§ **Description of the task**
In the listing below, find the line containing "read_buffer : len (e_stack e) = 1024" and the line containing "intros [Hr Hne". Repeat exactly those two lines and every line between them, nothing more.

§ **Exercise input**
Lemma loop_frames e : forall fuel l input off s,
  (length l < fuel)%nat -> 0 <= off -> block_at input off l -> ends_clean l -> calm s -> rx_wf (rx (st s)) ->
  receive_loop fuel e input off (len l) s = left_in (rx_bytes l (rx (st s))) (handle_frames e) s.
Proof.
  induction fuel as [|fuel IH]; intros l input off s Hf Ho Hb Hc Hs W; [lia |].
  cbn [receive_loop]. destruct (Z.leb_spec (len l) 0) as [H0|H0].
  { apply len_le_0 in H0 as ->. cbn. by rewrite with_rx_id. }
  st_run. replace (Z.to_nat (len l)) with (length l) by (unfold len; lia).
  pose proof (makeup_pack_bytes l input off 0 (rx (st s)) W ltac:(lia)) as M. rewrite Z.add_0_r in M.
  specialize (M Hb Hc). destruct (gb_makeup_pack _ _ _ _ _) as [[[res n] r]|]; [| by rewrite M].
  destruct M as (l1 & l2 & -> & -> & W' & [(-> & Hne & H4 & M)|(-> & M)]); st_run; rewrite M; [| done].
  change (negb (0 =? 0)) with false. cbv iota.
  destruct (mem_read (rcvbuf r) 0 (rcvlen r)) as [f|] eqn:Hr; [| rewrite mem_read_ok in Hr by lia; done].
  unfold mod_st at 1. st_run. rewrite (handle_frame_in e f) by (done || lia).
  change ({| gq := gq s; st := _ |}) with (with_rx r s).
  pose proof (handle_frame_blind e f r s Hs) as B. unfold mbind at 1, st_bind at 1. cbn [mbind option_bind].
  destruct (handle_frame e f s) as [[n s1]|] eqn:Ef; cycle 1.
  { rewrite B. destruct (rx_bytes l2 r) as [[fs r2]|]; [| done]. cbn [mbind option_bind left_in].
    by rewrite handle_frames_cons, Ef. }
  destruct B as (-> & Hs1 & ->). cbn [Z.eqb].
  pose proof (ends_clean_r _ _ Hc) as Hc2. apply block_at_app in Hb as [_ Hb2].
  replace (len (l1 ++ l2) - (0 + len l1)) with (len l2) by (rewrite len_app; lia).
  pose proof (len_nonneg l1). destruct l1 as [|c l1]; [done |].
  rewrite IH; [| rewrite length_app in Hf; cbn in Hf; lia | lia | done | done | done | done].
  cbn [with_rx st rx]. destruct (rx_bytes l2 r) as [[fs r2]|]; [| done]. cbn [mbind option_bind left_in].
  rewrite handle_frames_cons, Ef. cbn [Z.eqb].
  pose proof (handle_frames_blind e fs r s1 Hs1) as B.
  destruct (handle_frames e fs s1) as [[n s2]|]; [| by rewrite B].
  by destruct B as (-> & Hs2 & ->).
Qed.

(** ** Reads *)

(** [recv] gives the bytes [d], which do not end with a start byte. *)
Record read_ok (e : ENV) (d : list Z) : Prop := {
  read_bytes : e_recv e = Some d;
  read_some : d <> [];
  read_size : len d <= 1024;
  read_clean : ends_clean d;
  read_buffer : len (e_stack e) = 1024
}.

(** The function once per read. *)
Fixpoint receive_all (es : list ENV) : PM Z :=
  match es with
  | [] => mret 0
  | e :: es => r ← gb_do_receive e; if r =? 0 then receive_all es else mret r
  end.

Lemma do_receive_frames e d s :
  read_ok e d -> calm s -> rx_wf (rx (st s)) ->
  gb_do_receive e s = left_in (rx_bytes d (rx (st s))) (handle_frames e) s.
Proof.
  intros [Hr Hne Hl Hc Hb] Hs W. unfold gb_do_receive.
  assert (on_sk (sock_recv (e_recv e) (e_again e)) s = Some ((len d, d), s)) as E.
  { unfold on_sk, sock_recv. destruct Hs as [_ Ho]. st_run. rewrite Ho. cbn. rewrite Hr.
    destruct d; [done |]. by destruct s. }
  st_call E. pose proof (len_nonneg d). destruct (Z.ltb_spec (len d) 0); [lia |].
  destruct (mem_write (e_stack e) 0 d) as [input|] eqn:Hw; [| rewrite mem_write_ok in Hw by lia; done].
  st_run. apply loop_frames; try done; [unfold len; lia |]. by eapply mem_write_block_at.
Qed.

Lemma rx_bytes_wf l : forall r fs r', rx_wf r -> rx_bytes l r = Some (fs, r') -> rx_wf r'.
Proof.
  induction l as [|c l IH]; intros r fs r' W; cbn [rx_bytes]; [congruence |].
  destruct (makeup_byte _ c r) as [[full r1]|] eqn:Eb; [| done]. cbn [mbind option_bind].
  apply makeup_byte_wf in Eb as [W1 _]; [| done]. destruct full; [| by apply IH].
  destruct (mem_read _ _ _); [| done]. cbn [mbind option_bind].
  destruct (rx_bytes l r1) as [[gs r2]|] eqn:E; [| done]. intros [= _ <-]. by eapply IH.
Qed.

Lemma handle_frame_env e e' f s : calm s -> handle_frame e f s = handle_frame e' f s.
Proof.
  intros Hs. unfold handle_frame.
  destruct (mem_get f (len f - 1)) as [x|]; [| done]. destruct (mem_read f 2 _) as [b|]; [| done]. st_run.
  destruct (negb _); [done |]. destruct (mem_get f 2) as [y|]; [| done]. destruct (mem_get f 3) as [z|]; [| done].
  st_run. by apply handle_packet_env.
Qed.

Lemma handle_frames_env e e' fs : forall s, calm s -> handle_frames e fs s = handle_frames e' fs s.
Proof.
  induction fs as [|f fs IH]; intros s Hs; [done |]. rewrite !handle_frames_cons, (handle_frame_env e e') by done.
  pose proof (handle_frame_blind e' f (rx (st s)) s Hs) as B.
  destruct (handle_frame e' f s) as [[n s1]|]; [| done]. destruct B as (_ & Hs1 & ->). by apply IH.
Qed.

Lemma handle_frames_app e fs gs : forall s,
  handle_frames e (fs ++ gs) s =
    match handle_frames e fs s with
    | Some (n, s') => if n =? 0 then handle_frames e gs s' else Some (n, s')
    | None => None
    end.
Proof.
  induction fs as [|f fs IH]; intros s; [done |]. cbn [app]. rewrite !handle_frames_cons.
  destruct (handle_frame e f s) as [[n s1]|]; [| done]. destruct (n =? 0) eqn:E; [apply IH | by rewrite E].
Qed.

(** The cutting into reads does not matter. *)
Lemma receive_all_frames e0 es ds : forall s,
  Forall2 read_ok es ds -> calm s -> rx_wf (rx (st s)) ->
  receive_all es s = left_in (rx_bytes (concat ds) (rx (st s))) (handle_frames e0) s.
Proof.
  induction es as [|e es IH] in ds |- *; intros s H Hs W; inversion_clear H as [|? d ? ds' Hr Hrs].
  { cbn. by rewrite with_rx_id. }
  cbn [receive_all concat]. unfold mbind at 1, st_bind at 1.
  rewrite (do_receive_frames e d), rx_bytes_app by (done || apply Hr).
  destruct (rx_bytes d (rx (st s))) as [[fs r]|] eqn:E; [| done]. apply rx_bytes_wf in E as W'; [| done].
  cbn [mbind option_bind left_in]. rewrite (handle_frames_env e e0) by done.
  pose proof (handle_frames_blind e0 fs r s Hs) as B.
  destruct (handle_frames e0 fs s) as [[n s1]|] eqn:Ef; cycle 1.
  { destruct (rx_bytes (concat ds') r) as [[gs r2]|]; [| done]. cbn. by rewrite handle_frames_app, Ef. }
  destruct B as (_ & Hs1 & ->). cbn [Z.eqb].
  rewrite (IH ds') by done. cbn [with_rx st rx].
  destruct (rx_bytes (concat ds') r) as [[gs r2]|]; [| done]. cbn [mbind option_bind left_in].
  rewrite handle_frames_app, Ef. cbn [Z.eqb].
  pose proof (handle_frames_blind e0 gs r s1 Hs1) as B.
  destruct (handle_frames e0 gs s1) as [[n s2]|]; [| by rewrite B].
  by destruct B as (-> & Hs2 & ->).
Qed.

(** ** Theorems *)

Definition pk_type (p : PACKET) : Z := nth 0 (pk_head p) 0.
Definition pk_ack (p : PACKET) : Z := nth 1 (pk_head p) 0.

Fixpoint handle_packets (e : ENV) (ps : list PACKET) : PM Z :=
  match ps with
  | [] => mret 0
  | p :: ps => r ← gb_handle_packet e (pk_type p) (pk_ack p); if r =? 0 then handle_packets e ps else mret r
  end.

Lemma handle_frame_packet e p s :
  packet_ok p -> handle_frame e (pk_bytes p) s = gb_handle_packet e (pk_type p) (pk_ack p) s.
Proof.
  intros [Hh _ _ _]. unfold pk_type, pk_ack. set (cs := gb_checksum (pk_body p)).
  assert (exists t a h, pk_head p = t :: a :: h) as (t & a & h & Eh).
  { destruct (pk_head p) as [|t [|a h]]; [done | done | by exists t, a, h]. }
  change (pk_bytes p) with ((35 :: 35 :: pk_body p) ++ [cs]). unfold handle_frame.
  assert (len ((35 :: 35 :: pk_body p) ++ [cs]) = 2 + len (pk_body p) + 1) as ->
    by (rewrite len_app, !len_cons, len_nil; lia).
  pose proof (len_nonneg (pk_body p)).
  assert (mem_get ((35 :: 35 :: pk_body p) ++ [cs]) (2 + len (pk_body p) + 1 - 1) = Some cs) as ->.
  { replace (2 + len (pk_body p) + 1 - 1) with (len (35 :: 35 :: pk_body p) + 0) by (rewrite !len_cons; lia).
    by rewrite mem_get_app_r. }
  assert (mem_read ((35 :: 35 :: pk_body p) ++ [cs]) 2 (2 + len (pk_body p) + 1 - 3) = Some (pk_body p)) as ->.
  { rewrite mem_read_ok by (rewrite ?len_app, ?len_cons, ?len_nil; lia). f_equal.
    change (drop (Z.to_nat 2) ((35 :: 35 :: pk_body p) ++ [cs])) with (pk_body p ++ [cs]).
    apply take_app_length'. unfold len. lia. }
  st_run. fold cs. rewrite Z.eqb_refl. cbn [negb]. unfold pk_body. rewrite Eh. reflexivity.
Qed.

Lemma handle_frames_packets e ps : forall s,
  Forall packet_ok ps -> handle_frames e (map pk_bytes ps) s = handle_packets e ps s.
Proof.
  induction ps as [|p ps IH]; intros s H; [done |]. inversion_clear H as [|? ? Hp Hps].
  cbn [map handle_packets]. rewrite handle_frames_cons, handle_frame_packet by done.
  unfold mbind at 1, st_bind at 1. destruct (gb_handle_packet _ _ _ s) as [[n s1]|]; [| done].
  destruct (n =? 0); [by apply IH | done].
Qed.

§ **Expected answer**
  read_buffer : len (e_stack e) = 1024
}.

(** The function once per read. *)
Fixpoint receive_all (es : list ENV) : PM Z :=
  match es with
  | [] => mret 0
  | e :: es => r ← gb_do_receive e; if r =? 0 then receive_all es else mret r
  end.

Lemma do_receive_frames e d s :
  read_ok e d -> calm s -> rx_wf (rx (st s)) ->
  gb_do_receive e s = left_in (rx_bytes d (rx (st s))) (handle_frames e) s.
Proof.
  intros [Hr Hne Hl Hc Hb] Hs W. unfold gb_do_receive.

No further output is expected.